■ Stored items ■
Lemma put_mask_scalar_rest (p : R -> bool) (f : R -> R) (c d : R) (a : list R) :
  put_mask_scalar (map (fun x => if p x then f x else d) a)
                  (invert (map p a)) c
  = map (fun x => if p x then f x else c) a.
Proof.
  induction a as [|x a IH]; simpl; [reflexivity|].
  fold (invert (map p a)). rewrite IH. destruct (p x); reflexivity.
Qed.

End MaskProperties.

(** ** The analytic fallback model *)

Module AnalyticFallbackProperties.
Import TdeModels MaskProperties.
Local Open Scope R_scope.

Lemma power_pos (x y : R) : 0 < x -> power x y = Rpower x y.
Proof. intros H. unfold power. destruct (Rlt_dec 0 x); [reflexivity | contradiction]. Qed.

(** The function never raises, and computes its result entry by entry. *)
Lemma _analytic_fallback_entrywise (time : list R) (l0 t_0 : R) :
  _analytic_fallback time l0 t_0
  = Ok (map (fun t => if Rgtb (t - t_0) 0
                      then l0 / power (t * 86400) (5 / 3)
                      else l0 / power (t_0 * 86400) (5 / 3)) time).
Proof.
  unfold _analytic_fallback, gt.
  rewrite map_map.
  set (p := fun t : R => Rgtb (t - t_0) 0).
  set (f := fun t : R => l0 / power (t * 86400) (5 / 3)).
  rewrite (take_mask_map p time). cbn [bind].
  unfold put_mask.
  unfold zeros at 1. rewrite length_map, repeat_length, Nat.eqb_refl. cbn [negb].
  rewrite length_map, length_compress_count by (apply length_map).
  rewrite Nat.eqb_refl. cbn [bind].
  rewrite (put_values_zeros p f time).
  unfold put_mask_const.
  rewrite length_invert, !length_map, Nat.eqb_refl. cbn [bind].
  rewrite (put_mask_scalar_rest p f). reflexivity.
Qed.

(** C8: for [l0 > 0] and [t_0 > 0] the result has the length of [time];
    the entry of a time after [t_0] is [l0 / (time * 86400) ^ (5/3)] and the
    entry of a time up to [t_0] is the constant [l0 / (t_0 * 86400) ^ (5/3)];
    and [tde_analytical_bolometric] with no interaction process returns the
    same array. *)
Theorem analytic_fallback_power_law (time : list R) (l0 t_0 : R)
    (kwargs : dict R) :
  l0 > 0 -> t_0 > 0 ->
  exists lbol : list R,
    _analytic_fallback time l0 t_0 = Ok lbol /\
    length lbol = length time /\
    (forall (i : nat) (t : R), nth_error time i = Some t -> t > t_0 ->
       nth_error lbol i = Some (l0 / Rpower (t * 86400) (5 / 3))) /\
    (forall (i : nat) (t : R), nth_error time i = Some t -> t <= t_0 ->
       nth_error lbol i = Some (l0 / Rpower (t_0 * 86400) (5 / 3))) /\
    tde_analytical_bolometric time l0 t_0 None kwargs = Ok lbol.
Proof.
  intros Hl Ht.
  eexists. split; [apply _analytic_fallback_entrywise|].
  split; [apply length_map|].
  split; [|split].
  - intros i t Hi Hgt.
    rewrite nth_error_map, Hi. cbn [option_map].
    replace (Rgtb (t - t_0) 0) with true
      by (symmetry; apply Rgtb_true; lra).
    rewrite power_pos by lra. reflexivity.
  - intros i t Hi Hle.
    rewrite nth_error_map, Hi. cbn [option_map].
    replace (Rgtb (t - t_0) 0) with false
      by (symmetry; apply Rgtb_false; lra).
    rewrite power_pos by lra. reflexivity.
  - unfold tde_analytical_bolometric.
    rewrite _analytic_fallback_entrywise. reflexivity.
Qed.

Lemma analytic_fallback_power_law_witness :
  exists lbol : list R,
    _analytic_fallback [1; 3] 1e40 2 = Ok lbol /\
    length lbol = length [1; 3] /\
    (forall (i : nat) (t : R), nth_error [1; 3] i = Some t -> t > 2 ->
       nth_error lbol i = Some (1e40 / Rpower (t * 86400) (5 / 3))) /\
    (forall (i : nat) (t : R), nth_error [1; 3] i = Some t -> t <= 2 ->
       nth_error lbol i = Some (1e40 / Rpower (2 * 86400) (5 / 3))) /\
    tde_analytical_bolometric [1; 3] 1e40 2 None [] = Ok lbol.
Proof.
  apply (analytic_fallback_power_law [1; 3] 1e40 2 []); lra.
Defined.

End AnalyticFallbackProperties.

(** ** The time grid of [_metzger_tde] *)

Module GridProperties.
Import TdeModels AnalyticFallbackProperties.
Local Open Scope R_scope.

Lemma nth_map_seq (f : nat -> R) (n i : nat) :
  (i < n)%nat -> nth i (map f (seq 0 n)) 0 = f i.
Proof.
  intros H.
  rewrite (nth_indep _ 0 (f 0%nat)) by (rewrite length_map, length_seq; exact H).
  rewrite (map_nth f (seq 0 n) 0%nat i), seq_nth by exact H. reflexivity.
Qed.

Lemma length_linspace (start stop : R) (n : nat) :
  length (linspace start stop n) = n.
Proof. unfold linspace. rewrite length_map, length_seq. reflexivity. Qed.

(** With at least two samples, every sample of [linspace], the last one
    included, is [start + i * (stop - start) / (n - 1)]. *)
Lemma nth_linspace (start stop : R) (n i : nat) :
  (1 < n)%nat -> (i < n)%nat ->
  nth i (linspace start stop n) 0
  = start + INR i * ((stop - start) / INR (n - 1)).
Proof.
  intros Hn Hi. unfold linspace.
  rewrite nth_map_seq by exact Hi.
  replace (Nat.ltb 1 n) with true by (symmetry; apply Nat.ltb_lt; exact Hn).
  rewrite Bool.andb_true_r.
  destruct (Nat.eqb (S i) n) eqn:E.
  - apply Nat.eqb_eq in E.
    replace (n - 1)%nat with i by lia.
    assert (INR i <> 0) by (apply not_0_INR; lia).
    field. assumption.
  - ring.
Qed.

Lemma length_logspace (start stop : R) (n : nat) :
  length (logspace start stop n) = n.
Proof. unfold logspace. rewrite length_map. apply length_linspace. Qed.

Lemma nth_logspace (start stop : R) (n i : nat) :
  (1 < n)%nat -> (i < n)%nat ->
  nth i (logspace start stop n) 0
  = Rpower 10 (start + INR i * ((stop - start) / INR (n - 1))).
Proof.
  intros Hn Hi. unfold logspace.
  rewrite (nth_indep _ 0 (power 10 0))
    by (rewrite length_map, length_linspace; exact Hi).
  rewrite (map_nth (fun y => power 10 y)).
  rewrite nth_linspace by assumption.
  apply power_pos. lra.
Qed.

Lemma ln_10_pos : 0 < ln 10.
Proof. rewrite <- ln_1. apply ln_increasing; lra. Qed.

Lemma Rpower_10_log10 (x : R) : 0 < x -> Rpower 10 (log10 x) = x.
Proof.
  intros H. unfold Rpower, log10.
  replace (ln x / ln 10 * ln 10) with (ln x)
    by (field; apply Rgt_not_eq, ln_10_pos).
  apply exp_ln, H.
Qed.

Lemma log10_mult (x y : R) : 0 < x -> 0 < y -> log10 (x * y) = log10 x + log10 y.
Proof.
  intros Hx Hy. unfold log10. rewrite ln_mult by assumption.
  field. apply Rgt_not_eq, ln_10_pos.
Qed.

(** The fall-back time is positive. *)
Lemma tfb_pos (mbh_6 stellar_mass : R) (kwargs : dict R) :
  0 < mbh_6 -> 0 < stellar_mass -> 0 < binding_energy_const kwargs ->
  0 < tfb mbh_6 stellar_mass kwargs.
Proof.
  intros Hm Hs Hb. unfold tfb.
  rewrite !power_pos
    by first [assumption | apply Rdiv_lt_0_compat; [assumption | lra]].
  unfold Rpower.
  repeat apply Rmult_lt_0_compat; try apply exp_pos; lra.
Qed.

(** Every point of the grid, in closed form. *)
Lemma nth_time_temp (mbh_6 stellar_mass : R) (kwargs : dict R) (i : nat) :
  0 < mbh_6 -> 0 < stellar_mass -> 0 < binding_energy_const kwargs ->
  (i < 500)%nat ->
  nth i (make_time_temp mbh_6 stellar_mass kwargs) 0
  = tfb mbh_6 stellar_mass kwargs * Rpower 10 (INR i * (2 / 499)).
Proof.
  intros Hm Hs Hb Hi.
  pose proof (tfb_pos mbh_6 stellar_mass kwargs Hm Hs Hb) as Ht.
  unfold make_time_temp, grid_points.
  rewrite nth_logspace by (try exact Hi; lia).
  set (T := tfb mbh_6 stellar_mass kwargs) in *.
  replace (1.0 * T) with T by lra.
  rewrite (Rmult_comm 100 T), log10_mult by lra.
  replace (log10 T + log10 100 - log10 T) with (log10 100) by ring.
  assert (H100 : log10 100 = 2).
  { replace 100 with (10 * 10) by lra.
    rewrite log10_mult by lra. unfold log10.
    field. apply Rgt_not_eq, ln_10_pos. }
  rewrite H100.
  replace (INR (500 - 1)) with 499
    by (change (500 - 1)%nat with 499%nat; rewrite INR_IZR_INZ; reflexivity).
  rewrite Rpower_plus, Rpower_10_log10 by exact Ht.
  reflexivity.
Qed.

Lemma time_temp_first (mbh_6 stellar_mass : R) (kwargs : dict R) :
  0 < mbh_6 -> 0 < stellar_mass -> 0 < binding_energy_const kwargs ->
  nth 0 (make_time_temp mbh_6 stellar_mass kwargs) 0
  = tfb mbh_6 stellar_mass kwargs.
Proof.
  intros Hm Hs Hb. rewrite nth_time_temp by (try assumption; lia).
  replace (INR 0 * (2 / 499)) with 0 by (simpl; ring).
  rewrite Rpower_O by lra. ring.
Qed.

Lemma time_temp_last (mbh_6 stellar_mass : R) (kwargs : dict R) :
  0 < mbh_6 -> 0 < stellar_mass -> 0 < binding_energy_const kwargs ->
  nth 499 (make_time_temp mbh_6 stellar_mass kwargs) 0
  = 100 * tfb mbh_6 stellar_mass kwargs.
Proof.
  intros Hm Hs Hb. rewrite nth_time_temp by (try assumption; lia).
  replace (INR 499 * (2 / 499)) with (1 + 1)
    by (rewrite INR_IZR_INZ; change (IZR (Z.of_nat 499)) with 499; field).
  rewrite Rpower_plus, Rpower_1 by lra. ring.
Qed.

■ What is required ■
Copy out each line of the data that has the word "symmetry" in it.

■ Solved problem ■
      by (symmetry; apply Rgtb_true; lra).
      by (symmetry; apply Rgtb_false; lra).
  replace (Nat.ltb 1 n) with true by (symmetry; apply Nat.ltb_lt; exact Hn).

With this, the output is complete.